- [Exercise details] Restate word for word the lines of the data below, from the first through the one that has "assert (Hne : pts".

____ Exercise input

(** If a coordinate of one of the corners is a NaN, four_point_transform
    raises ValueError, at the first [int()], whatever the other corners
    and the image. *)
Theorem rectify_nan_coordinate (cv : cv2.impl) (r : promotion) (image : Image)
    (pts : list point) (p : point) :
  In p pts -> is_nan (fst p) || is_nan (snd p) = true ->
  four_point_transform cv r image pts = Raise ValueError.
Proof.
  intros Hin Hnan.
  assert (Hs : is_nan (row_sum p) = true).
  { destruct p as [a b]. unfold row_sum. simpl in *.
    destruct a, b; try reflexivity; discriminate. }
  assert (Hd : is_nan (row_diff p) = true).
  { destruct p as [a b]. unfold row_diff. simpl in *.
    destruct a, b; try reflexivity; discriminate. }
  assert (Hne : pts <> []) by (intros ->; inversion Hin).
  assert (Hex : forall f : point -> float, is_nan (f p) = true ->
                  Exists (fun z => is_nan z = true) (map f pts)).
  { intros f Hf. apply Exists_exists. exists (f p). split; [| assumption].
    now apply in_map. }
  unfold four_point_transform, order_points.
  replace (sum_axis1 pts) with (Ok (map row_sum pts))
    by (destruct pts; [congruence | reflexivity]).
  cbn [bind]. unfold diff_axis1.
  destruct (argmin (map row_sum pts)) as [i0 | e] eqn:A0;
    [| destruct (arg_extremum_total geb (map row_sum pts)) as [? A];
       [now destruct pts | unfold argmin in A0; congruence]].
  cbn [bind].
  destruct (getitem pts i0) as [tl | e] eqn:G0;
    [| exfalso; apply argmin_spec in A0 as (v & Hv & _);
       rewrite nth_error_map in Hv; unfold getitem in G0;
       destruct (nth_error pts i0); discriminate].
  cbn [bind].
  destruct (argmax (map row_sum pts)) as [i2 | e] eqn:A2;
    [| destruct (arg_extremum_total leb (map row_sum pts)) as [? A];
       [now destruct pts | unfold argmax in A2; congruence]].
  destruct (argmax_nan _ _ (Hex row_sum Hs) A2) as (v2 & Hv2 & N2).
  rewrite nth_error_map in Hv2.
  destruct (nth_error pts i2) as [br |] eqn:Hbr; [| discriminate].
  inversion Hv2; subst v2; clear Hv2.
  cbn [bind]. unfold getitem at 1. rewrite Hbr. cbn [bind].
  destruct (argmin (map row_diff pts)) as [i1 | e] eqn:A1;
    [| destruct (arg_extremum_total geb (map row_diff pts)) as [? A];
       [now destruct pts | unfold argmin in A1; congruence]].
  cbn [bind].
  destruct (getitem pts i1) as [tr | e] eqn:G1;
    [| exfalso; apply argmin_spec in A1 as (v & Hv & _);
       rewrite nth_error_map in Hv; unfold getitem in G1;
       destruct (nth_error pts i1); discriminate].
  cbn [bind].
  destruct (argmax (map row_diff pts)) as [i3 | e] eqn:A3;
    [| destruct (arg_extremum_total leb (map row_diff pts)) as [? A];
       [now destruct pts | unfold argmax in A3; congruence]].
  destruct (argmax_nan _ _ (Hex row_diff Hd) A3) as (v3 & Hv3 & N3).
  rewrite nth_error_map in Hv3.
  destruct (nth_error pts i3) as [bl |] eqn:Hbl; [| discriminate].
  inversion Hv3; subst v3; clear Hv3.
  cbn [bind]. unfold getitem at 1. rewrite Hbl. cbn [bind].
  simpl setitem. cbv iota.
  rewrite (euclidean_nan_metrics r br bl N2 N3). reflexivity.
Qed.

Lemma rectify_nan_coordinate_witness :
  In (S754_nan, float32 3) [pt 0 0; (S754_nan, float32 3); pt 5 5; pt 0 4] /\
  is_nan (fst (S754_nan, float32 3)) || is_nan (snd (S754_nan, float32 3))
    = true /\
  four_point_transform Flat.cv NumPy2 (black 3 4)
    [pt 0 0; (S754_nan, float32 3); pt 5 5; pt 0 4] = Raise ValueError.
Proof.
  assert (Hin : In (S754_nan, float32 3)
                  [pt 0 0; (S754_nan, float32 3); pt 5 5; pt 0 4])
    by (right; left; reflexivity).
  split; [exact Hin |]. split; [reflexivity |].
  apply (rectify_nan_coordinate Flat.cv NumPy2 (black 3 4) _ _ Hin).
  reflexivity.
Defined.

(** ** When four_point_transform fails, and when it cannot *)

Lemma int_Raise_inv (x : float) (e : exn) :
  int x = Raise e ->
  (e = ValueError /\ is_nan x = true) \/
  (e = OverflowError /\ is_nan x = false /\ is_finite x = false).
Proof.
  destruct x; simpl; intros H; inversion H; auto.
Qed.

(** The failures of four_point_transform are these and no others: the
    AxisError of an empty corner list; the ValueError of [int()] on a side
    length that is a NaN; the OverflowError of [int()] on an infinite side
    length; and whatever the resampler raises, which is then asked for a
    destination of at least 100 by 100. *)
Theorem rectify_failures (cv : cv2.impl) (r : promotion) (image : Image)
    (pts : list point) (e : exn) :
  cv2.laws cv ->
  four_point_transform cv r image pts = Raise e ->
  (pts = [] /\ e = AxisError) \/
  exists tl tr br bl,
    order_points pts = Ok [tl; tr; br; bl] /\
    ((e = ValueError /\
      Exists (fun d => is_nan d = true) (side_lengths r tl tr br bl)) \/
     (e = OverflowError /\
      Exists (fun d => is_nan d = false /\ is_finite d = false)
        (side_lengths r tl tr br bl)) \/
     (exists M w h,
        100 <= w /\ 100 <= h /\
        cv2.warpPerspective cv image M (w, h) = Raise e)).
Proof.
  intros L H.
  destruct pts as [| p pts]; [left; split; [reflexivity |] |].
  { unfold four_point_transform in H. simpl in H. now inversion H. }
  right.
  destruct (order_points_total (p :: pts)) as [rect Hrect]; [discriminate |].
  destruct (order_points_spec _ _ Hrect)
    as (_ & _ & _ & _ & tl & tr & br & bl & -> & _).
  exists tl, tr, br, bl. split; [exact Hrect |].
  unfold four_point_transform in H. rewrite Hrect in H. cbn [bind] in H.
  unfold side_lengths.
  assert (Hint : forall d, In d (side_lengths r tl tr br bl) ->
                 int d = Raise e ->
                 (e = ValueError /\
                  Exists (fun d => is_nan d = true)
                    (side_lengths r tl tr br bl)) \/
                 (e = OverflowError /\
                  Exists (fun d => is_nan d = false /\ is_finite d = false)
                    (side_lengths r tl tr br bl))).
  { intros d Hd Hi. apply int_Raise_inv in Hi as [[-> Hn] | [-> Hn]];
      [left | right]; (split; [reflexivity |]);
      apply Exists_exists; exists d; auto. }
  assert (Hor : forall A B C : Prop, A \/ B -> A \/ B \/ C) by tauto.
  destruct (int (euclidean r br bl)) as [iA | e0] eqn:HiA;
    [| inversion H; subst e0; apply Hor, (Hint _ (or_introl eq_refl) HiA)].
  cbn [bind] in H.
  destruct (int (euclidean r tr tl)) as [iB | e0] eqn:HiB;
    [| inversion H; subst e0;
       apply Hor, (Hint _ (or_intror (or_introl eq_refl)) HiB)].
  cbn [bind] in H.
  destruct (int (euclidean r tr br)) as [jA | e0] eqn:HjA;
    [| inversion H; subst e0;
       apply Hor, (Hint _ (or_intror (or_intror (or_introl eq_refl))) HjA)].
  cbn [bind] in H.
  destruct (int (euclidean r tl bl)) as [jB | e0] eqn:HjB;
    [| inversion H; subst e0;
       apply Hor,
         (Hint _ (or_intror (or_intror (or_intror (or_introl eq_refl)))) HjB)].
  cbn [bind] in H.
  match type of H with
  | context [cv2.getPerspectiveTransform cv ?src ?dst] =>
      destruct (cv2.getPerspectiveTransform_total cv L src dst
                  eq_refl eq_refl) as [M HM]
  end.
  rewrite HM in H. cbn [bind] in H.
  right. right.
  exists M, (Z.max (Z.max iA iB) 100), (Z.max (Z.max jA jB) 100).
  split; [lia |]. split; [lia | exact H].
Qed.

________

- [Result of the exercise]
(** If a coordinate of one of the corners is a NaN, four_point_transform
    raises ValueError, at the first [int()], whatever the other corners
    and the image. *)
Theorem rectify_nan_coordinate (cv : cv2.impl) (r : promotion) (image : Image)
    (pts : list point) (p : point) :
  In p pts -> is_nan (fst p) || is_nan (snd p) = true ->
  four_point_transform cv r image pts = Raise ValueError.
Proof.
  intros Hin Hnan.
  assert (Hs : is_nan (row_sum p) = true).
  { destruct p as [a b]. unfold row_sum. simpl in *.
    destruct a, b; try reflexivity; discriminate. }
  assert (Hd : is_nan (row_diff p) = true).
  { destruct p as [a b]. unfold row_diff. simpl in *.
    destruct a, b; try reflexivity; discriminate. }
  assert (Hne : pts <> []) by (intros ->; inversion Hin).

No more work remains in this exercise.